On June 13, 2019, the Estonian Riigikogu voted 70-9 in favour of a bill that lowered the alcohol excise duty rates for beer, cider and hard liquor by 25 per cent beginning July 1. The letter of explanation accompanying the bill noted that with the lowering of alcohol excise duty rates, businesses will be given the opportunity to reduce alcohol prices in order to bring cross-border trade with Latvia under control.

On July 8, 2019, the Latvian Saeima passed amendments to Latvia's excise tax law in response to Estonia's decision. A 15 per cent lower excise duty rate on strong liquor entered into effect in Latvia on August 1. It’s a temporary cut until February 29, 2020 that means Latvia remains cheaper for alcohol than Estonia.

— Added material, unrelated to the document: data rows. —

Lemma read_quantum_spec olen k : ∀ ds src, (length ds + k)%nat = 4%nat → are_bytes src → ds ++ src ≠ [] → zlen ds + zlen src <= olen →
  read_quantum enc k olen (zlen ds) src (ds ++ replicate k 0) ⇓ quantum_read olen ds src.
Proof.
  induction k as [|k IH]; intros ds src Hds Hb Hne Hl; cbn [read_quantum].
  { apply wp_ret. exists []. rewrite !app_nil_r. assert (length ds = 4%nat) as -> by lia. split; [constructor|].
    split; [unfold zlen; lia|]. split; [by rewrite app_nil_r|]. done. }
  pose proof (zlen_nonneg ds). destruct src as [|c src].
  - change (zlen [] =? 0) with true. cbv iota. change (zlen (@nil Z)) with 0 in *. destruct (Z.eqb_spec (padChar enc) NoPadding) as [Hp|Hp]; cbn [negb orb]; [|by apply wp_ret; simpl; lia].
    destruct (Z.ltb_spec (zlen ds) 2); [apply wp_ret; simpl; lia|]. apply wp_ret. exists []. rewrite !app_nil_r.
    split; [constructor|]. split; [done|]. split; [by replace (S k) with (4 - length ds)%nat by lia|].
    split; [unfold zlen in *; lia|]. unfold padding. rewrite (proj2 (Z.eqb_eq _ _) Hp). done.
  - apply Forall_cons in Hb as [Hc Hb]. pose proof (zlen_nonneg src). rewrite zlen_cons in Hl.
    rewrite (proj2 (Z.eqb_neq _ 0)) by (rewrite zlen_cons; lia).
    assert ((c :: src).[0] = Some c) as E0 by done. rewrite (idx_Some _ _ _ E0), go_bind_ret.
    rewrite slice_from_eq by (rewrite zlen_cons; lia). rewrite go_bind_ret. change (drop (Z.to_nat 1) (c :: src)) with src.
    destruct (Z.eqb_spec c (padChar enc)) as [Ep|Ep].
    + subst c. assert ((padChar enc =? NoPadding) = false) as Hp by (apply Z.eqb_neq; unfold is_byte, NoPadding in *; lia).
      assert (∀ src', zlen src' <= zlen src → padChar enc :: src = padding (4 - length ds) ++ src' → 2 <= zlen ds < 4 →
        quantum_read olen ds (padChar enc :: src)
          (q_read src' (ds ++ replicate (S k) 0) 3 (zlen ds) true (if 0 <? zlen src' then Some (olen - zlen src') else None))) as Hfin.
      { intros src' Hs' E Hd. exists []. rewrite !app_nil_r. split; [constructor|]. split; [done|]. split; [by replace (S k) with (4 - length ds)%nat by lia|].
        rewrite Hp. split; [done|]. split; [done|]. split; [done|]. pose proof (zlen_nonneg src').
        destruct (Z.ltb_spec 0 (zlen src')); [lia|]. apply zlen_nil_inv. lia. }
      unfold padding in Hfin. rewrite Hp in Hfin.
      destruct ((zlen ds =? 0) || (zlen ds =? 1)) eqn:E01; [apply wp_ret; simpl; lia|].
      apply orb_false_iff in E01 as [?%Z.eqb_neq ?%Z.eqb_neq]. destruct (Z.eqb_spec (zlen ds) 2) as [E2|E2].
      * destruct src as [|c src]; [apply wp_ret; simpl; lia|]. pose proof (zlen_nonneg src).
        rewrite zlen_cons in *. rewrite (proj2 (Z.eqb_neq _ 0)) by lia.
        assert ((c :: src).[0] = Some c) as E0' by done. rewrite (idx_Some _ _ _ E0'), go_bind_ret.
        destruct (Z.eqb_spec c (padChar enc)) as [->|]; cbn [negb]; [|apply wp_ret; simpl; lia].
        rewrite slice_from_eq by (rewrite zlen_cons; lia). rewrite go_bind_ret. change (drop (Z.to_nat 1) (padChar enc :: src)) with src. apply wp_ret, Hfin; [lia| |lia].
        by replace (4 - length ds)%nat with 2%nat by (unfold zlen in E2; lia).
      * apply wp_ret, Hfin; [lia| |unfold zlen in *; lia]. by replace (4 - length ds)%nat with 1%nat by (unfold zlen in *; lia).
    + destruct (decide (c ∈ encode enc)) as [Hin|Hin].
      * destruct (dig_inv c Hin) as (v & Hv & ->). rewrite dig_table, go_bind_ret by done. cbn [replicate].
        rewrite upd_cursor, go_bind_ret by done. rewrite (proj2 (Z.eqb_neq v 255)) by lia.
        replace (zlen ds + 1) with (zlen (ds ++ [v])) by (by rewrite zlen_app, zlen_one).
        eapply wp_mono; [apply (IH (ds ++ [v]) src)|].
        -- rewrite length_app. simpl. lia.
        -- done.
        -- by destruct ds.
        -- rewrite zlen_app, zlen_one. lia.
        -- intros [e|src' dbuf dinc dlen end_ err]; [done|]. intros (vs & Hvs & -> & -> & Hq). exists (v :: vs).
           rewrite <- app_assoc in *. split; [by constructor|]. do 2 (split; [done|]). destruct end_; simpl in *; naive_solver.
      * rewrite (idx_Some _ _ _ (good_others _ Hgood c Hc Hin)), go_bind_ret, upd_eq, go_bind_ret by
          (cbn [replicate]; rewrite zlen_app, zlen_cons; pose proof (zlen_nonneg (replicate k 0)); lia).
        apply wp_ret. simpl. lia.
Qed.

Lemma decoded_len_quantum m : 0 <= m → decoded_len enc (4 + m) = 3 + decoded_len enc m.
Proof. intros Hm. unfold decoded_len. destruct (_ =? _); lia_div. Qed.
Lemma decoded_len_nonneg m : 0 <= m → 0 <= decoded_len enc m.
Proof. intros Hm. unfold decoded_len. destruct (_ =? _); lia_div. Qed.
Lemma decoded_len_last d m : 2 <= d < 4 → 0 <= m →
  (if padChar enc =? NoPadding then d - 1 else 3) <= decoded_len enc (d + ((if padChar enc =? NoPadding then 0 else 4 - d) + m)).
Proof. intros Hd Hm. unfold decoded_len. destruct (_ =? _); lia_div. Qed.

(** What was read of [s]: all of it, or a prefix before an error. *)
Definition decoded (s : bytes) (vs : list Z) (err : option Z) : Prop :=
  match err with None => whole vs ∧ s = encoded vs | Some e => 0 <= e <= zlen s ∧ ∃ rest, s = map dig vs ++ rest end.
Definition decode_inv (s : bytes) : bytes * Z * bytes * Z * bool * option Z → Prop := λ '(dst, pos, src, n, end_, err),
  ∃ vs k, blocks vs ∧ dst = bytes_of vs ++ k ∧ n = zlen (bytes_of vs) ∧
    if end_ then decoded s vs err
    else zlen vs mod 4 = 0 ∧ s = map dig vs ++ src ∧ pos = n ∧ err = None ∧ decoded_len enc (zlen src) <= zlen k.
Definition decode_post (s : bytes) : bytes * Z * bool * option Z → Prop := λ '(dst, n, _, err),
  ∃ vs k, blocks vs ∧ dst = bytes_of vs ++ k ∧ n = zlen (bytes_of vs) ∧ decoded s vs err.

(** The quantum [ws] after the digits of [vs], and the room it needs. *)
Definition quantum_after (s src : bytes) (ws src' : bytes) (dinc : Z) (end_ : bool) (err : option Z) : Prop :=
  if end_ then
    2 <= zlen ws < 4 ∧ dinc = (if padChar enc =? NoPadding then zlen ws - 1 else 3) ∧
    src = map dig ws ++ padding (4 - length ws) ++ src' ∧
    match err with None => src' = [] | Some e => 0 <= e <= zlen s end
  else zlen ws = 4 ∧ src = map dig ws ++ src' ∧ dinc = 3 ∧ err = None.

Lemma quantum_room s src ws src' dinc end_ err : quantum_after s src ws src' dinc end_ err →
  2 <= zlen ws <= 4 ∧ zlen ws - 1 <= dinc <= decoded_len enc (zlen src) ∧ zlen src' < zlen src ∧
  (end_ = false → dinc = 3 ∧ decoded_len enc (zlen src) = 3 + decoded_len enc (zlen src')).
Proof.
  pose proof (zlen_nonneg src'). assert (zlen ws = Z.of_nat (length ws)) as Ew by done. intros H'. destruct end_.
  - destruct H' as (Hw & -> & -> & _). pose proof (decoded_len_last (zlen ws) (zlen src') Hw ltac:(done)) as HD.
    rewrite !zlen_app, zlen_map, zlen_padding, Nat2Z.inj_sub by lia. change (Z.of_nat 4) with 4. rewrite <- Ew.
    split; [lia|]. split; [split; [destruct (_ =? _); lia|done]|]. split; [destruct (_ =? _); lia|done].
  - destruct H' as (Hw & -> & -> & _). rewrite zlen_app, zlen_map, Hw, decoded_len_quantum by done.
    pose proof (decoded_len_nonneg (zlen src') ltac:(done)). split; [lia|]. split; [lia|]. split; [lia|]. done.
Qed.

From March 1 2020, excise tax would increase for wine, brewed beverages (over 6%) and intermediate products (up to 15%) per 100 litres – excise tax would increase from EUR 101 to EUR 111, for intermediate products (over 15% and up to 22%) per 100 litres – from EUR 168 to EUR 185, whereas for spirit and other alcoholic beverages per 100 litres of absolute spirit the excise tax would increase from EUR 1 564 to EUR 2 025. The excise tax for beer would increase from EUR 7.4 to EUR 8.1 per 100 litres.
 

In January 2020 lawmakers from Latvia's New Conservative Party (JKP) and the Who Owns The State (KPV LV) party, which are both part of the country's incumbent coalition government, initiated talks with their political partners to mitigate the planned excise tax hike on alcohol. According to the national tax agency admitted that if the new excise tax rate for alcohol comes to force March 1, it will increase the price of strong alcohol by three euros, creating a risk of increasing activity for the illegal market. After the meeting in January 6 the head of the sub-committee Iveta Benhena-Bēkena told journalists that there is a possibility of slowing excise tax climb in March, adding that her political party would be ready to offer the coalition something to talk about.